### Required work
Below is a block of data; give all of it again word for word.
---------- Records for this task
(** The claim as written fails on [NaN]: [[NaN].includes(NaN)] holds
    although [NaN === NaN] does not. *)
Lemma C3_counterexample :
  _matchesOperator (VNum nan) "$in" (VArr 0 [VNum nan]) = Ret true
  /\ existsb (fun e : value => strict_equal e (VNum nan)) [VNum nan] = false.
Proof. split; reflexivity. Qed.

(** ** Arrays as filter values *)

Lemma strict_equal_array (x : read) (addr : nat) (elems : list value) :
  strict_equal x (VArr addr elems) = same_object x addr.
Proof. destruct x as [[]| |]; reflexivity. Qed.

(** C2, amended.  An array given as a filter value is compared as a
    whole by [===], that is, by the identity of the array object:
    [matchAll(docs, {f: A})] keeps the documents whose field [f] holds the
    array [A] itself, whatever its elements, and an array built apart
    from the document's does not match it.  A string filter value keeps
    the documents whose field is that string, never a document whose
    field is an array containing it. *)
Theorem C2_array_filter_by_identity (docs : list document) (f : string) (a0 : nat) :
  (forall addr elems,
     matchAll docs (filter1 a0 f (VArr addr elems))
     = Ret (filter (fun d => same_object (field d f) addr) docs))
  /\ (forall s,
       matchAll docs (filter1 a0 f (VStr s))
       = Ret (filter (fun d => match field d f with
                               | Data (VStr s') => String.eqb s' s
                               | _ => false
                               end) docs)).
Proof.
  split.
  - intros addr elems.
    rewrite (matchAll_pure docs _ (fun d => same_object (field d f) addr));
      [reflexivity|].
    intros d _. rewrite matchesQuery_literal, strict_equal_array; [reflexivity|].
    intros [a [p H]]. discriminate H.
  - intros s. apply matchAll_pure. intros d _.
    rewrite matchesQuery_literal by (intros [a [p H]]; discriminate H).
    now destruct (field d f) as [[]| |].
Qed.

(** The scenario of the claim: the filter's array literal is a second
    array (address 7), equal element by element to the document's
    (address 5), and the document is not returned. *)
Lemma C2_counterexample :
  matchAll [tagged] (filter1 6 "tags" (VArr 7 [VStr "admin"; VStr "user"]))
  = Ret [].
Proof. reflexivity. Qed.

Example tagged_matches_its_own_array :
  matchAll [tagged] (filter1 6 "tags" (VArr 5 [VStr "admin"; VStr "user"]))
  = Ret [tagged].
Proof. reflexivity. Qed.

Example tagged_is_not_admin :
  matchAll [tagged] (filter1 6 "tags" (VStr "admin")) = Ret [].
Proof. reflexivity. Qed.

(** ** Ordering operators *)

(** The four operators convert the left operand first, then the right
    one, and compare the primitives. *)
Lemma run_less_than (h : RegExpHost) (x y : read) :
  run h (less_than x y) = converted h (ordering String.ltb PrimFloat.ltb) x y.
Proof.
  unfold less_than, IsLessThan, converted. rewrite !run_bind.
  destruct (run h (ToPrimitive x)) as [px|e]; [|reflexivity].
  rewrite run_bind. destruct (run h (ToPrimitive y)) as [py|e]; [|reflexivity].
  cbn [run]. f_equal. unfold less_primitive, ordering.
  destruct px, py; cbv zeta; try apply less_is_ltb.
  now destruct (String.ltb s s0).
Qed.

Lemma run_greater_equal (h : RegExpHost) (x y : read) :
  run h (greater_equal x y)
  = converted h (ordering (fun a b => String.leb b a)
                          (fun n m => PrimFloat.leb m n)) x y.
Proof.
  unfold greater_equal, IsLessThan, converted. rewrite !run_bind.
  destruct (run h (ToPrimitive x)) as [px|e]; [|reflexivity].
  rewrite run_bind. destruct (run h (ToPrimitive y)) as [py|e]; [|reflexivity].
  cbn [run]. f_equal. unfold less_primitive, ordering.
  destruct px, py; cbv zeta; try apply not_less_is_leb.
  rewrite <- string_not_less_is_leb. now destruct (String.ltb s s0).
Qed.

Lemma run_greater_than (h : RegExpHost) (x y : read) :
  run h (greater_than x y)
  = converted h (ordering (fun a b => String.ltb b a)
                          (fun n m => PrimFloat.ltb m n)) x y.
Proof.
  unfold greater_than, IsLessThan, converted. rewrite !run_bind.
  destruct (run h (ToPrimitive x)) as [px|e]; [|reflexivity].
  rewrite run_bind. destruct (run h (ToPrimitive y)) as [py|e]; [|reflexivity].
  cbn [run]. f_equal. unfold less_primitive, ordering.
  destruct px, py; cbv zeta; try apply less_is_ltb.
  now destruct (String.ltb s0 s).
Qed.

Lemma run_less_equal (h : RegExpHost) (x y : read) :
  run h (less_equal x y) = converted h (ordering String.leb PrimFloat.leb) x y.
Proof.
  unfold less_equal, IsLessThan, converted. rewrite !run_bind.
  destruct (run h (ToPrimitive x)) as [px|e]; [|reflexivity].
  rewrite run_bind. destruct (run h (ToPrimitive y)) as [py|e]; [|reflexivity].
  cbn [run]. f_equal. unfold less_primitive, ordering.
  destruct px, py; cbv zeta; try apply not_less_is_leb.
  rewrite <- string_not_less_is_leb. now destruct (String.ltb s0 s).
Qed.

Lemma stuck_Data (v : value) : stuck (Data v) <-> unconvertible v.
Proof.
  unfold stuck. split.
  - intros [w [E H]]. now injection E as <-.
  - intros H. now exists v.
Qed.

(** When a comparison throws. *)
Lemma converted_throws (h : RegExpHost) (test : value -> value -> bool)
    (x : read) (v : value) (e : exn) :
  converted h test x v = Throws e <->
  e = TypeError /\ (stuck x \/ unconvertible v).
Proof.
  unfold converted.
  destruct (run h (ToPrimitive x)) as [px|ex] eqn:X.
  - assert (Nx : ~ stuck x).
    { intros S. assert (T : run h (ToPrimitive x) = Throws TypeError)
        by (apply ToPrimitive_throws; now split).
      congruence. }
    destruct (run h (ToPrimitive v)) as [pv|ev] eqn:V.
    + split; [discriminate|]. intros [_ [S|U]]; [contradiction|].
      assert (T : run h (ToPrimitive v) = Throws TypeError)
        by (apply ToPrimitive_throws; split; [reflexivity | now apply stuck_Data]).
      congruence.
    + apply ToPrimitive_throws in V as [-> S]. apply stuck_Data in S. split.
      * intros H. injection H as <-. split; [reflexivity | now right].
      * now intros [-> _].
  - apply ToPrimitive_throws in X as [-> S]. split.
    + intros H. injection H as <-. split; [reflexivity | now left].
    + now intros [-> _].
Qed.


(** The outcome of an ordering operator. *)
Lemma run_ordering_operator (h : RegExpHost) (x : read) (op : string) (v : value) :
  In op ordering_operators ->
  exists test, run h (_matchesOperator x op v) = converted h test x v.
Proof.
  intros H. simpl in H. destruct H as [<-|[<-|[<-|[<-|[]]]]].
  - eexists. rewrite matchesOperator_gt. apply run_greater_than.
  - eexists. rewrite matchesOperator_gte. apply run_greater_equal.
  - eexists. rewrite matchesOperator_lt. apply run_less_than.
  - eexists. rewrite matchesOperator_lte. apply run_less_equal.
Qed.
--------------------
### Response to this exercise
(** The claim as written fails on [NaN]: [[NaN].includes(NaN)] holds
    although [NaN === NaN] does not. *)
Lemma C3_counterexample :
  _matchesOperator (VNum nan) "$in" (VArr 0 [VNum nan]) = Ret true
  /\ existsb (fun e : value => strict_equal e (VNum nan)) [VNum nan] = false.
Proof. split; reflexivity. Qed.

(** ** Arrays as filter values *)

Lemma strict_equal_array (x : read) (addr : nat) (elems : list value) :
  strict_equal x (VArr addr elems) = same_object x addr.
Proof. destruct x as [[]| |]; reflexivity. Qed.

(** C2, amended.  An array given as a filter value is compared as a
    whole by [===], that is, by the identity of the array object:
    [matchAll(docs, {f: A})] keeps the documents whose field [f] holds the
    array [A] itself, whatever its elements, and an array built apart
    from the document's does not match it.  A string filter value keeps
    the documents whose field is that string, never a document whose
    field is an array containing it. *)
Theorem C2_array_filter_by_identity (docs : list document) (f : string) (a0 : nat) :
  (forall addr elems,
     matchAll docs (filter1 a0 f (VArr addr elems))
     = Ret (filter (fun d => same_object (field d f) addr) docs))
  /\ (forall s,
       matchAll docs (filter1 a0 f (VStr s))
       = Ret (filter (fun d => match field d f with
                               | Data (VStr s') => String.eqb s' s
                               | _ => false
                               end) docs)).
Proof.
  split.
  - intros addr elems.
    rewrite (matchAll_pure docs _ (fun d => same_object (field d f) addr));
      [reflexivity|].
    intros d _. rewrite matchesQuery_literal, strict_equal_array; [reflexivity|].
    intros [a [p H]]. discriminate H.
  - intros s. apply matchAll_pure. intros d _.
    rewrite matchesQuery_literal by (intros [a [p H]]; discriminate H).
    now destruct (field d f) as [[]| |].
Qed.

(** The scenario of the claim: the filter's array literal is a second
    array (address 7), equal element by element to the document's
    (address 5), and the document is not returned. *)
Lemma C2_counterexample :
  matchAll [tagged] (filter1 6 "tags" (VArr 7 [VStr "admin"; VStr "user"]))
  = Ret [].
Proof. reflexivity. Qed.

Example tagged_matches_its_own_array :
  matchAll [tagged] (filter1 6 "tags" (VArr 5 [VStr "admin"; VStr "user"]))
  = Ret [tagged].
Proof. reflexivity. Qed.

Example tagged_is_not_admin :
  matchAll [tagged] (filter1 6 "tags" (VStr "admin")) = Ret [].
Proof. reflexivity. Qed.

(** ** Ordering operators *)

(** The four operators convert the left operand first, then the right
    one, and compare the primitives. *)
Lemma run_less_than (h : RegExpHost) (x y : read) :
  run h (less_than x y) = converted h (ordering String.ltb PrimFloat.ltb) x y.
Proof.
  unfold less_than, IsLessThan, converted. rewrite !run_bind.
  destruct (run h (ToPrimitive x)) as [px|e]; [|reflexivity].
  rewrite run_bind. destruct (run h (ToPrimitive y)) as [py|e]; [|reflexivity].
  cbn [run]. f_equal. unfold less_primitive, ordering.
  destruct px, py; cbv zeta; try apply less_is_ltb.
  now destruct (String.ltb s s0).
Qed.

Lemma run_greater_equal (h : RegExpHost) (x y : read) :
  run h (greater_equal x y)
  = converted h (ordering (fun a b => String.leb b a)
                          (fun n m => PrimFloat.leb m n)) x y.
Proof.
  unfold greater_equal, IsLessThan, converted. rewrite !run_bind.
  destruct (run h (ToPrimitive x)) as [px|e]; [|reflexivity].
  rewrite run_bind. destruct (run h (ToPrimitive y)) as [py|e]; [|reflexivity].
  cbn [run]. f_equal. unfold less_primitive, ordering.
  destruct px, py; cbv zeta; try apply not_less_is_leb.
  rewrite <- string_not_less_is_leb. now destruct (String.ltb s s0).
Qed.

Lemma run_greater_than (h : RegExpHost) (x y : read) :
  run h (greater_than x y)
  = converted h (ordering (fun a b => String.ltb b a)
                          (fun n m => PrimFloat.ltb m n)) x y.
Proof.
  unfold greater_than, IsLessThan, converted. rewrite !run_bind.
  destruct (run h (ToPrimitive x)) as [px|e]; [|reflexivity].
  rewrite run_bind. destruct (run h (ToPrimitive y)) as [py|e]; [|reflexivity].
  cbn [run]. f_equal. unfold less_primitive, ordering.
  destruct px, py; cbv zeta; try apply less_is_ltb.
  now destruct (String.ltb s0 s).
Qed.

Lemma run_less_equal (h : RegExpHost) (x y : read) :
  run h (less_equal x y) = converted h (ordering String.leb PrimFloat.leb) x y.
Proof.
  unfold less_equal, IsLessThan, converted. rewrite !run_bind.
  destruct (run h (ToPrimitive x)) as [px|e]; [|reflexivity].
  rewrite run_bind. destruct (run h (ToPrimitive y)) as [py|e]; [|reflexivity].
  cbn [run]. f_equal. unfold less_primitive, ordering.
  destruct px, py; cbv zeta; try apply not_less_is_leb.
  rewrite <- string_not_less_is_leb. now destruct (String.ltb s0 s).
Qed.

Lemma stuck_Data (v : value) : stuck (Data v) <-> unconvertible v.
Proof.
  unfold stuck. split.
  - intros [w [E H]]. now injection E as <-.
  - intros H. now exists v.
Qed.

(** When a comparison throws. *)
Lemma converted_throws (h : RegExpHost) (test : value -> value -> bool)
    (x : read) (v : value) (e : exn) :
  converted h test x v = Throws e <->
  e = TypeError /\ (stuck x \/ unconvertible v).
Proof.
  unfold converted.
  destruct (run h (ToPrimitive x)) as [px|ex] eqn:X.
  - assert (Nx : ~ stuck x).
    { intros S. assert (T : run h (ToPrimitive x) = Throws TypeError)
        by (apply ToPrimitive_throws; now split).
      congruence. }
    destruct (run h (ToPrimitive v)) as [pv|ev] eqn:V.
    + split; [discriminate|]. intros [_ [S|U]]; [contradiction|].
      assert (T : run h (ToPrimitive v) = Throws TypeError)
        by (apply ToPrimitive_throws; split; [reflexivity | now apply stuck_Data]).
      congruence.
    + apply ToPrimitive_throws in V as [-> S]. apply stuck_Data in S. split.
      * intros H. injection H as <-. split; [reflexivity | now right].
      * now intros [-> _].
  - apply ToPrimitive_throws in X as [-> S]. split.
    + intros H. injection H as <-. split; [reflexivity | now left].
    + now intros [-> _].
Qed.


(** The outcome of an ordering operator. *)
Lemma run_ordering_operator (h : RegExpHost) (x : read) (op : string) (v : value) :
  In op ordering_operators ->
  exists test, run h (_matchesOperator x op v) = converted h test x v.
Proof.
  intros H. simpl in H. destruct H as [<-|[<-|[<-|[<-|[]]]]].
  - eexists. rewrite matchesOperator_gt. apply run_greater_than.
  - eexists. rewrite matchesOperator_gte. apply run_greater_equal.
  - eexists. rewrite matchesOperator_lt. apply run_less_than.
  - eexists. rewrite matchesOperator_lte. apply run_less_equal.
Qed.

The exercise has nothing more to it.